AgentSkillsCN

rlm-test-suite

测试并评估 fleet-rlm RLM 工作流。当您运行集成测试、基准测试、回归测试,评估 RLM 性能,或验证 Modal 沙盒的连接性时,可启用此技能。

SKILL.md
--- frontmatter
name: rlm-test-suite
description: Test and evaluate fleet-rlm RLM workflows. Use when running integration tests, benchmarks, regression tests, evaluating RLM performance, or validating Modal sandbox connectivity.

RLM Test Suite

Testing and evaluation for fleet-rlm.

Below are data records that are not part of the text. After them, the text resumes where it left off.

Definition handler (md : bridge_lambda) (event : list (string * pyval)) (context : pyval)
  : io pyval :=
  let config := Config_new md in
  if negb (truthy (VStr (sqs_queue_url config))) then
    ret (create_response 500 (VDict [("message", VStr "Missing SQS queue URL configuration")]))
  else
    sqs_client ← boto3_client "sqs";
    let query_params := parse_query_parameters event in
    '(success, message_id, error) ← send_to_sqs sqs_client (sqs_queue_url config) query_params;
    if success : bool then
      ret (create_response 200 (VDict [("message", VStr success_message)]))
    else
      ret (create_response 500 (VDict [("message", error)])).

(** ** Sample worlds and events *)

Definition queue_address : string :=
  "https://sqs.us-east-1.amazonaws.com/123456789012/fdi-bridge".

Definition env_unset : gmap string string := ∅.
Definition env_set : gmap string string := {[ "SQS_QUEUE_URL" := queue_address ]}.

(** A service that takes every message. *)
Definition sqs_accepts (history : list io_event) (QueueUrl MessageBody : string) : send_outcome :=
  SendReturned [("MD5OfMessageBody", VStr "99914b932bd37a50b983c5e7c90ae93b");
                ("MessageId", VStr "b5293cb5-d306-4a17-9048-b263635abe42")].

(** A service that rejects every message with a [ClientError]. *)
Definition sqs_rejects (history : list io_event) (QueueUrl MessageBody : string) : send_outcome :=
  SendRaised (ClientError "An error occurred (AccessDenied) when calling the SendMessage operation: Access to the resource is denied.").


(** A fresh process: nothing called yet, clients can be built. *)
Definition fresh (env : gmap string string)
    (service : list io_event -> string -> string -> send_outcome) : world :=
  {| environ := env; boto3_session := fun _ _ => None; sqs_service := service; trace := [] |}.

Definition event_ab : list (string * pyval) :=
  [("queryStringParameters", VDict [("a", VStr "1"); ("b", VStr "2")])].

Definition event_ab_get : list (string * pyval) :=
  [("httpMethod", VStr "GET"); ("path", VStr "/bridge");
   ("queryStringParameters", VDict [("a", VStr "1"); ("b", VStr "2")]);
   ("isBase64Encoded", VBool false)].

Definition event_none : list (string * pyval) := [].

Definition event_null : list (string * pyval) :=
  [("httpMethod", VStr "GET"); ("queryStringParameters", VNone)].


(** The text of the [ClientError] that [sqs_rejects] raises. *)
Definition access_denied : string :=
  "An error occurred (AccessDenied) when calling the SendMessage operation: Access to the resource is denied.".

(** A service that answers without a ["MessageId"]. *)
Definition sqs_accepts_without_id (history : list io_event) (QueueUrl MessageBody : string)
  : send_outcome :=
  SendReturned [("MD5OfMessageBody", VStr "99914b932bd37a50b983c5e7c90ae93b")].

(** A process in which no client can be built: no region is configured. *)
Definition no_region (env : gmap string string)
    (service : list io_event -> string -> string -> send_outcome) : world :=
  {| environ := env;
     boto3_session := fun _ _ => Some (OtherError "NoRegionError" "You must specify a region.");
     sqs_service := service; trace := [] |}.

(** The sends of a trace, in order: address and body of each. *)
Fixpoint sends (events : list io_event) : list (string * string) :=
  match events with
  | [] => []
  | ESend QueueUrl MessageBody :: rest => (QueueUrl, MessageBody) :: sends rest
  | EClient _ :: rest => sends rest
  end.




(** ** The text [json.dumps] writes *)





(** ** Running the operations *)

Section Runs.

Variables (md : bridge_lambda) (event : list (string * pyval)) (context : pyval).

Let url := sqs_queue_url (Config_new md).
Let payload := json_dumps (parse_query_parameters event).

(** [send_to_sqs] in one step: one call of the service, then the three ways
    out. *)
Lemma send_to_sqs_run (c : client) (queue_url : string) (message : pyval) (w : world) :
  send_to_sqs c queue_url message w =
  (match sqs_service w (trace w) queue_url (json_dumps message) with
   | SendReturned response =>
       match dict_lookup response "MessageId" with
       | Some message_id => Return (true, message_id, VNone)
       | None => Raise (OtherError "KeyError" "'MessageId'")
       end
   | SendRaised (ClientError text) =>
       Return (false, VNone, VStr ("Failed to send message to SQS: " ++ text))
   | SendRaised (OtherError class text) => Raise (OtherError class text)
   end,
   log (ESend queue_url (json_dumps message)) w).
Proof.
  unfold send_to_sqs, try_except_ClientError, mbind, io_bind, bind, send_message, dict_getitem.
  destruct (sqs_service w (trace w) queue_url (json_dumps message)) as [response | [text | class text]];
    try reflexivity.
  destruct (dict_lookup response "MessageId"); reflexivity.
Qed.

Lemma handler_run_missing (w : world) :
  url = "" ->
  handler md event context w =
  (Return (create_response 500 (VDict [("message", VStr "Missing SQS queue URL configuration")])), w).
Proof.
  subst url. unfold handler. intros ->. reflexivity.
Qed.

Lemma handler_run_configured (w : world) :
  url <> "" ->
  handler md event context w =
  match boto3_session w (trace w) "sqs" with
  | Some e => (Raise e, log (EClient "sqs") w)
  | None =>
      let w1 := log (EClient "sqs") w in
      (match sqs_service w (trace w1) url payload with
       | SendReturned response =>
           match dict_lookup response "MessageId" with
           | Some _ => Return (create_response 200 (VDict [("message", VStr success_message)]))
           | None => Raise (OtherError "KeyError" "'MessageId'")
           end
       | SendRaised (ClientError text) =>
           Return (create_response 500
                     (VDict [("message", VStr ("Failed to send message to SQS: " ++ text))]))
       | SendRaised (OtherError class text) => Raise (OtherError class text)
       end,
       log (ESend url payload) w1)
  end.
Proof.
  subst url payload. intros Hurl. pose proof Hurl as Hurl'.
  unfold handler. apply String.eqb_neq in Hurl'. cbn [truthy]. rewrite Hurl'. cbn [negb].
  unfold mbind, io_bind, bind at 1, boto3_client.
  destruct (boto3_session w (trace w) "sqs") as [e |]; [reflexivity |].
  unfold bind. rewrite send_to_sqs_run. cbn [sqs_service log trace].
  destruct (sqs_service w _ _ _) as [response | [text | class text]]; try reflexivity.
  destruct (dict_lookup response "MessageId"); reflexivity.
Qed.

End Runs.

(** Takes [handler] past the configuration test, given that the address is
    not empty, and opens the sequencing that follows. *)
Ltac enter_handler Hurl :=
  let H := fresh "Hnonempty" in
  pose proof Hurl as H; apply String.eqb_neq in H;
  unfold handler; cbn [truthy]; rewrite H; cbn [negb];
  unfold mbind, io_bind, bind; clear H.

Validates dspy.RLM + ModalInterpreter pipeline from sandbox connectivity to recursive execution.

Running Tests

All tests run via pytest from the repo root:

bash
# All tests (unit + mocked integration, no Modal credentials needed)
uv run pytest tests/ -v

# Specific test files
uv run pytest tests/test_rlm_integration.py -v    # Integration (mocked Modal)
uv run pytest tests/test_rlm_benchmarks.py -v      # Benchmarks (chunking throughput)
uv run pytest tests/test_rlm_regression.py -v       # Regression edge cases
uv run pytest tests/test_driver_protocol.py -v      # SUBMIT/tool-call protocol
uv run pytest tests/test_driver_helpers.py -v        # Sandbox helpers (peek, grep, etc.)

# Run by keyword
uv run pytest tests/ -k "benchmark" -v
uv run pytest tests/ -k "integration" -v

Test File Inventory

FileTestsWhat It Validates
test_chunking.pyChunking strategies (size, headers, timestamps, JSON)Pure functions, no mocks needed
test_cli_smoke.pyCLI help, command discovery, error handlingTyper interface
test_config.pyEnvironment loading, quoted values, fallback keysconfig.py
test_context_manager.py__enter__/__exit__ protocolModalInterpreter lifecycle
test_driver_helpers.pypeek, grep, chunk, buffers, volume helpersSandbox-side functions
test_driver_protocol.pySUBMIT mapping, tool call round-tripsJSON protocol
test_rlm_benchmarks.pyChunking throughput performancePerformance baselines
test_rlm_integration.pyEnd-to-end with mocked Modal sandboxFull pipeline
test_rlm_regression.pyEdge cases and error handlingRobustness
test_tools.pyRegex extraction, groups, flagstools.py
test_volume_support.pyVolume mount/persistence configVolume integration

Validate Modal Environment

Before running live (non-mocked) tests:

bash
# Check Modal credentials
uv run modal token set
uv run modal secret list          # Verify LITELLM secret exists

# Check specific secret key
uv run fleet-rlm check-secret
uv run fleet-rlm check-secret-key --key DSPY_LLM_API_KEY

# Verify sandbox connectivity
uv run python scripts/test_modal_connection.py

Writing New Tests

Integration Test Pattern

python
def test_feature(monkeypatch):
    """Test with mocked Modal sandbox."""
    # Mock Modal to avoid cloud dependency
    monkeypatch.setattr("fleet_rlm.interpreter.modal", mock_modal)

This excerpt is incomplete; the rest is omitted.